When I joined Texas Instruments in 1980 the company had its hands in everything. It was the world’s biggest semiconductor company. It employed the largest private navy on Earth for oil exploration. It made everything from guided missiles and minicomputers to calculators and digital watches.

Eventually, TI’s leaders came to realize that the company was overextended. They realized that, to maintain leadership or even remain competitive in increasingly global markets, they needed to stop expanding and start shrinking. They needed to go on a diet and become lean.

To say it’s been a painful transition – divesting, downsizing and chopping entire layers of management – is a ridiculous understatement. It’s tough to suddenly start trimming down when you’ve been binging for decades. Nevertheless, learning to focus – to do more with less – has become a way of life, not just for TI, but for corporate America.

The TI of today makes chips. That’s it, just chips. And not a lot of different kinds of chips, either. It makes analog chips and digital signal processors, mostly for smartphones. That’s pretty much it. And it’s number one in that market. Customers are happy. Employees are happy. Shareholders are happy.

The federal government is just like corporate America was thirty years ago. America is overextended. We’re the most overextended nation in the world. We’re spread so thin it’s like trying to spread a 16 oz jar of peanut butter across a slice of bread that stretches from sea to shining sea. That’s how overextended we are.

We’re in defense, national security, commerce, social security and Medicare. We have the treasury, the IRS, the VA and the SEC. We have our hands in everything from food and energy to healthcare and schools. We’re spread so thin we can’t even control our immigration system. We have no idea who’s in our country and for what purpose.

And that’s just within our borders. Our military defends and provides arms and logistics to nations around the world. We police international shipping lanes. We support humanitarian causes. We provide more food and supplies to other countries than any nation on Earth. To the best of my knowledge, we do all of this free of charge.

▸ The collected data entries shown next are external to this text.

(* ===== verification/Prelude.v ===== *)
(** * A verification development of ScriptCat's background script runtime

    The program.  Three sources of the repository are modelled:
    [src/runtime/background/runtime.ts] (class [Runtime], the orchestrator
    of the extension's background page), [src/app/service/script/event.ts]
    (class [ScriptEventListener]: the upsert/enable/disable/delete requests
    of the UI, which write the script store and trigger
    [ScriptManager.hook]) and [src/sandbox.ts] (the sandbox page's start-up
    handshake).  They interact through hooks (listener lists run in
    registration order: [ScriptManager.hook], [Runtime.hook], the GM API's
    menu hook), through request/response messages to the sandbox
    ([MessageSandbox.syncSend]) and through the script store.

    Files, in dependency order (each opens with a comment saying what it
    holds):
    - [Prelude]  this file: the promise/state monad [M] the asynchronous
                 handlers are written in (outcomes [Resolved], [Rejected]
                 and [Pending], the last for a promise that never settles;
                 [fire] for a promise nobody awaits), JS values with [===],
                 [keeps] (a computation preserves a property), the hint
                 databases [js] and [keeps], and the shared tactics.
    - [JsMap]    the JS [Map] (an insertion-ordered association list, [set]
                 of a present key in place) used for [runBackScript],
                 [scriptMenu] and each [tabMap], refined by stdpp's [gmap];
                 and the integer-keyed JS object ([IntObj]) whose keys
                 enumerate in ascending order, used by [matchUrl].
    - [Glob], [UrlMatch], [Hook], [Script]: what the sources import and
                 do not contain (src/pkg/utils/match.ts, the hook class,
                 the repository types), modelled from the spec and marked
                 spec_modelled in the manifest: the glob language of include
                 rules (matcher proved against an inductive semantics), the
                 rule index behind [UrlMatch] and [UrlInclude], hooks, and
                 the data model with the [Env] record of the runtime's
                 collaborators (value and resource stores, compilers,
                 random strings, the sandbox's answers).
    - [Resource] [buildScriptRunResource] (runtime.ts 595-621).
    - [Menu]     the menu registry of [start()] (runtime.ts 158-235):
                 [registerMenu], [unregisterMenu], tab activation.
    - [JsNumber] JS numbers holding integers at the width of a double
                 ([round53], [js_add]), [parseInt(s, 10)] and
                 [Number.prototype.toString] (shortest digits, exponent form
                 from [10^21]) as the badge counter uses them (runtime.ts
                 411).
    - [Runtime]  the orchestrator's state [World] (the fields of [Runtime]
                 and the locals of [start()]: indexes, background cache,
                 menu registry, hooks, flag, inject source, badge texts, the
                 trace of outside effects) and one definition per method
                 or handler: [matchUrl], [loadPageScript], [enable],
                 [disable], [scriptUpdate], [scriptDelete], the background
                 script RPCs, the start/stop requests, [pageLoad],
                 [queryPageScript], the run-status hook and its watchers,
                 the constructor and [start()].
    - [Events]   [ScriptEventListener]'s store-writing handlers (event.ts),
                 the dispatch of [ScriptManager.hook] to the runtime's
                 listeners, the system's step relation [step], its
                 [reachable] states and their invariant, and the spec's
                 end-to-end scenarios.
    - [Listener] the registration side of event.ts: the [events] object
                 the [ListenEventDecorator]s fill, the constructor's
                 [listenEvent] calls, the [fetch] and [checkUpdate]
                 handlers, and a request's dispatch to a bound handler.
                 The manager is the interface [EventManager] (a type class
                 with one law, [EventManagerLaws]); [hook_manager] is its
                 instance by the spec's name-to-handler-list mapping.
    - [Interleave] the handlers split at the callbacks the event loop
                 runs later: [enableHandler_sync] and [upsertHandler_sync]
                 stop at the await of [Runtime.enable] (runtime.ts 487),
                 [pageLoad_sync] at the [getBadgeText] call (line 405),
                 [scriptRunStatus_sync] at the store read of the
                 run-status cache listener (line 250);
                 each returns the callbacks it leaves pending ([cont]).
                 [cstep] serves requests while callbacks are pending and
                 runs any of them at any time.
    - [Sandbox]  the handshake of sandbox.ts as an event loop over a timed
                 queue of timer and acknowledgement events.

    How the parts interact in the model.  event.ts's handlers (Events)
    write the store ([World.dao]) and trigger [ScriptManager.hook], whose
    listeners are the runtime's [scriptUpdate]/[scriptDelete] and the
    background-cache listeners of [start()] (Runtime); [Events.step] runs
    one handler of either class to completion.  [Listener] connects the
    manager's requests to those handlers: every request the
    constructor's registrations serve is a [step] (or changes nothing,
    lemma [listener_requests_are_steps]), so the invariant C18 covers
    them.  [Interleave] refines [Events]: an atomic handler is the
    schedule of its split form in which the suspended calls resume at once
    (lemma [handlers_split_refine]), and its invariant is C18's.  The
    page-load handler uses [Menu]'s registry, [Resource]'s builds and
    [JsNumber]'s arithmetic through the [World].

    Theorems (claim ids in the doc comments).  Runtime: C1 (what
    [matchUrl] returns), C2-C4 (delete-then-add of a page script's rules,
    enable twice, a failed build changes nothing), C10-C11 (one RPC per
    background enable/disable), C12, C14 (what disabling and deleting
    leave in the indexes), C13, C15-C17, C35 (page load: filtering, no
    answer, run-at timings, the badge count exact up to [2^53], bootstrap
    first), C24 (run-status fan-out to watchers), C25-C27 (start/stop
    error paths, the two [enable] listeners commute), C34 (a page script
    edited into a background script keeps its rules), C36 (the background
    cache refines a [gmap] under the [enable]/[disable] listeners).  Menu:
    C5-C8 (first registration wins, the two loop bugs, an unregistration
    drops the owner), C9 (the registry is well typed: owner keys and the
    placement of every command).  Events: C18 (the invariant of every
    reachable state, by rule induction on [step]), C19-C20 (the background
    cache, and the popup's list of background scripts, left stale by a
    failed enable or a delete), C21 (the handlers' error paths), C22
    ([start()] indexes every disabled page script of any store; the spec's
    scenarios A and B are plain examples), C33 (an upsert saves).
    Interleave: C23 (a disable served during an enable's build, or during
    the run-status listener's store read, is undone when the callback
    runs: a disabled script is injected, runs in the sandbox, or is listed
    by the popup as enabled), C28 (two page loads of one tab whose badge
    reads overlap lose the first one's count).  Listener: C29 (the
    constructor registers each decorated method once, for any lawful
    manager).  Resource: C32 (what a resolved build holds, key by key).
    JsNumber holds the lemmas on [parseInt] and [toString] that C17 uses.
    Sandbox: C30-C31 (the handshake never stops when acknowledgements are
    late; it stops after the first prompt one), C37 (at most one message a
    second, whatever the answers).

    Modelling choices.  Ids are [nat]; the numbers of the badge counter are
    [Z] rounded to doubles ([JsNumber.round53]), so the saturation at
    [2^53] is in the model.  In [Events] a handler runs to completion as
    one step, its awaits included; what it sends out is appended to
    [trace].  [Interleave] splits the handlers at the three callbacks
    after which the state changes again: the build in [enable], the
    [getBadgeText] callback of [pageLoad], and the store read of the
    run-status cache listener.  The other awaits (the store read that
    starts a handler of event.ts, the un-awaited store writes, the build
    of a single run in [startBackgroundScript], the sandbox's answers,
    which only lead to log lines) stay inside a step.  The browser serves
    the extension's API calls, and the store its requests, in the order
    they are made, so [getBadgeText] and [findById] read the value current
    when they are called.  Every interleaved step is a schedule of the JS
    event loop, so a schedule the model exhibits (C23, C28) is one the
    program can run.
    Collaborators are fields of [Env] (and [DaoEnv], [ListenerEnv]), so
    every theorem holds for all their behaviours.  The only fuel is
    [Sandbox.run]'s; its theorems give the number of steps needed, or hold
    for every amount.

    Not modelled.  The logger beyond the [E_log] effects; the compilers'
    output; the transport of messages itself; [genScriptMenu] (an effect
    of the trace); the IoC and logger set-up of sandbox.ts lines 1-22,
    which only registers instances; what [ScriptManager.checkUpdate] does
    beyond its answer.  The in-place mutation of the script object by
    [buildScriptRunResource] ([Object.assign(script)] returns the caller's
    object) is modelled as a fresh record: the aliases the sources keep
    ([runBackScript], the later listeners of the same trigger) read only
    [id], [name], [status], the times, [runStatus] and [config], none of
    which the build writes.
*)

From stdpp Require Export base list option gmap strings.
From Stdlib Require Export ZArith Ascii Lia.
From Stdlib Require String.
From Stdlib Require Export Sorting.Sorted.

Declare Scope js_scope.
Delimit Scope js_scope with js.
Open Scope js_scope.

How did the United States become a non-profit that serves the entire world – all funded by U.S. taxpayers and the national debt?

We’re so overextended we’re broke. We’re so broke we’re $20 trillion in debt. So what do we do? We keep taking on more and more, growing the budget, creating more departments and adding layer upon layer of bureaucracy. And that only makes us less efficient and less competitive on the world stage.

That’s a recipe for disaster just as it once was for corporate America. Actually it’s worse, since government bureaucrats have no competition so there’s no incentive to improve productivity and efficiency. This isn’t rocket science. America needs to get lean. How do we do it? The same way TI and every other company did it: One step at a time.

We have an Internal Revenue Service to generate income from taxpayers. Why not an External Revenue Service to generate income from other nations for the services we perform? If the receiving country is poor, we should be paid from a fund supported by every nation with a stronger balance sheet than America. In other words, most developed nations.

We need to leverage corporate America: Our CEOs have been here before. We know how to do this. Why not outsource most of Washington’s vast executive branch to the private sector? It’ll be far more competitive, efficient and productive. We’ll be able to do more with less, far more with much less.

Which functions should the federal government keep? Just the ones it was created to do and the private sector can’t do better: national defense, security, intelligence, immigration and maybe a handful of regulatory functions. That’s about it.

Apple CEO Tim Cook once said that “[striving] for being the best, for only doing the best products, for staying focused” was a core principle that Steve Jobs instilled in the company. Cook went on to say he could put every product the company ships today on a small table. And yet, Apple is the most valuable company on Earth.

That’s what America can become if it learns to focus. If we want to continue to be a world leader, we have to become a lean nation and outsource most of the executive branch to the private sector. There is no silver bullet that will magically allow the federal government to continue on its present course without spiraling into financial ruin and global obscurity.